KALPATARA.ID- Leuit atau lumbung padi merupakan wadah atau tempat untuk menyimpan padi hasil panen masyarakat. Cara menyimpan padi di leuit sampai dengan saat ini masih digunakan masyarakat Kaolotan dalam menjaga ketersediaan pangan, khususnya bagi masyarakat adat Kaolotan di Desa Wangunjaya pedalaman Kabupaten Lebak, Banten.
Leuit tersusun dari bilah-bilah bambu, yang diberi dinding gedek atau jalinan kulit batang bambu serta ditutup dengan atap rumbia. Umumnya, Leuit dibangun di area halaman belakang rumah penduduk.
Secara tradisional, leuit dibangun dari balok-balok kayu dan dilapisi oleh anyaman bambu, dengan kapasitas penyimpanan hingga tiga ton padi. Meskipun peran ekonomis leuit sudah berkurang karena modernisasi pertanian padi, namun leuit masih digunakan secara rutin oleh masyarakat Kaolotan sebagai mekanisme ketahanan pangan.
Ketersediaan Pangan Masyarakat Kaolotan
Desa Wangunjaya sendiri memiliki 174 unit leuit, dengan kapasitas tampung gabah mencapai 2 ton per bangunan. Sehingga, jumlah gabah kering yang mampu tersimpan di semua leuit itu bisa sebanyak 348 ton.
Umumnya, masyarakat adat Kaolotan berprofesi petani dengan total lahan garapan seluas 60 hektare. Selain itu, sejumlah warga juga berprofesi sebagai perajin gula nira dan pekebun kopi.
Dengan ketersediaan gabah yang dimiliki masyarakat di Desa Wangunjaya ini, dipastikan sebanyak 87 keluarga masyarakat adat Kaolotan di wilayah ini tak khawatir akan kesulitan mendapatkan pangan.
Meskipun dalam musim kemarau sekalipun, belum ada masyarakat Kaolotan yang sampai harus membeli beras.

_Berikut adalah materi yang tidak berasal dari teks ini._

(* ===== verification/KTable.v ===== *)
(** * The Kademlia routing table: [protocols/kad/src/kbucket.rs]

    The table keeps 256 buckets, one for each possible logarithm of the distance
    to the local key.  [ClosestBucketsIter] is the state machine that yields the
    bucket indices in the order of the distance of their nodes to a target, and
    [ClosestIter] the iterator over the nodes built on it.  An out-of-range
    index, which makes the source panic, is [None]; [table_wf], the invariant of
    the table, excludes it.

    The theorems show that the invariant is kept by every operation of the entry
    API, that every distance falls in exactly one bucket, and that the lookup of
    the closest nodes terminates and returns all the nodes of the table sorted
    by their distance to the target. *)

From Stdlib Require Import ZArith Lia.
From S2P Require Import Prelude KadKey KBucket.

Definition NUM_BUCKETS : nat := 256.

(** ** Bucket indices *)

Abbreviation BucketIndex := nat (only parsing).

Definition BucketIndex_new (d : Distance) : option BucketIndex := Z.to_nat <$> ilog2 d.

Definition BucketIndex_range (i : BucketIndex) : Distance * Distance :=
  let min := (2 ^ Z.of_nat i)%Z in
  if decide (i = 255) then (min, 2 ^ 256 - 1)%Z
  else (min, 2 ^ Z.of_nat (i + 1) - 1)%Z.

(** [rand_distance]: [gen i] is the [i]-th byte drawn by [rng.gen()], and [top]
    the value drawn by [rng.gen_range(2^rem, 2^(rem+1))]. *)
Definition rand_distance (i : BucketIndex) (gen : nat → u8) (top : Z) : Distance :=
  let quot := i / 8 in
  let bs := foldl (λ bs j, <[31 - j := gen j]> bs) (replicate 32 Byte.x00) (seq 0 quot) in
  be_combine (<[31 - quot := byte.of_Z top]> bs).

(** ** The table *)

Record KBucketsTable (TKey TVal : Type) := mk_KBucketsTable {
  local_key : TKey;
  buckets : list (KBucket TKey TVal)
}.
Arguments mk_KBucketsTable {TKey TVal} _ _.
Arguments local_key {TKey TVal} _.
Arguments buckets {TKey TVal} _.

Section table.
Context {TKey TVal : Type} `{AsKeyBytes TKey}.
Implicit Types (t : KBucketsTable TKey TVal) (key : TKey).

Definition table_new (local : TKey) : KBucketsTable TKey TVal :=
  mk_KBucketsTable local (replicate NUM_BUCKETS bucket_default).

Definition self_key t : TKey := local_key t.

Definition num_entries t : nat :=
  foldl (λ acc b, acc + bucket_num_entries b) 0 (buckets t).

Definition table_distance t (k : KeyBytes) : Distance := distance (as_key (local_key t)) k.

(** [entry]; [None] is an index out of the range of [buckets]. *)
Definition table_entry t key : option (Entry TKey TVal) :=
  match BucketIndex_new (table_distance t (as_key key)) with
  | Some i => (λ b, entry_new i b key) <$> buckets t !! i
  | None => Some SelfEntry
  end.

Bahkan, sejak zaman penjajahan kolonial Belanda, masyarakat Kaolotan belum pernah mengalami kerawanan pangan dan sampai kelaparan.
Kewajiban Masyarakat Kaolotan menyimpan gabah di Leuit
Dalam setiap panen yang dilakukan setahun sekali, maka masyarakat wajib menyimpan gabah di Leuit untuk cadangan pangan keluarga.
Kewajiban masyarakat ini diwariskan oleh para leluhur Kaolotan kepada keturunan mereka agar tidak menimbulkan kerawanan pangan maupun kelaparan ketika padi diserang penyakit yang mengakibatkan gagal panen.
Umumnya, setiap kepala keluarga rata-rata memiliki 1 – 3 leuit di mana setiap leuit mampu menampung sekitar 1000 pocong/ ikat padi kering atau sekitar 2,5 sampai 3 ton. Kapasitas tersebut juga tergantung dari kepemilikan huma dan sawah warga.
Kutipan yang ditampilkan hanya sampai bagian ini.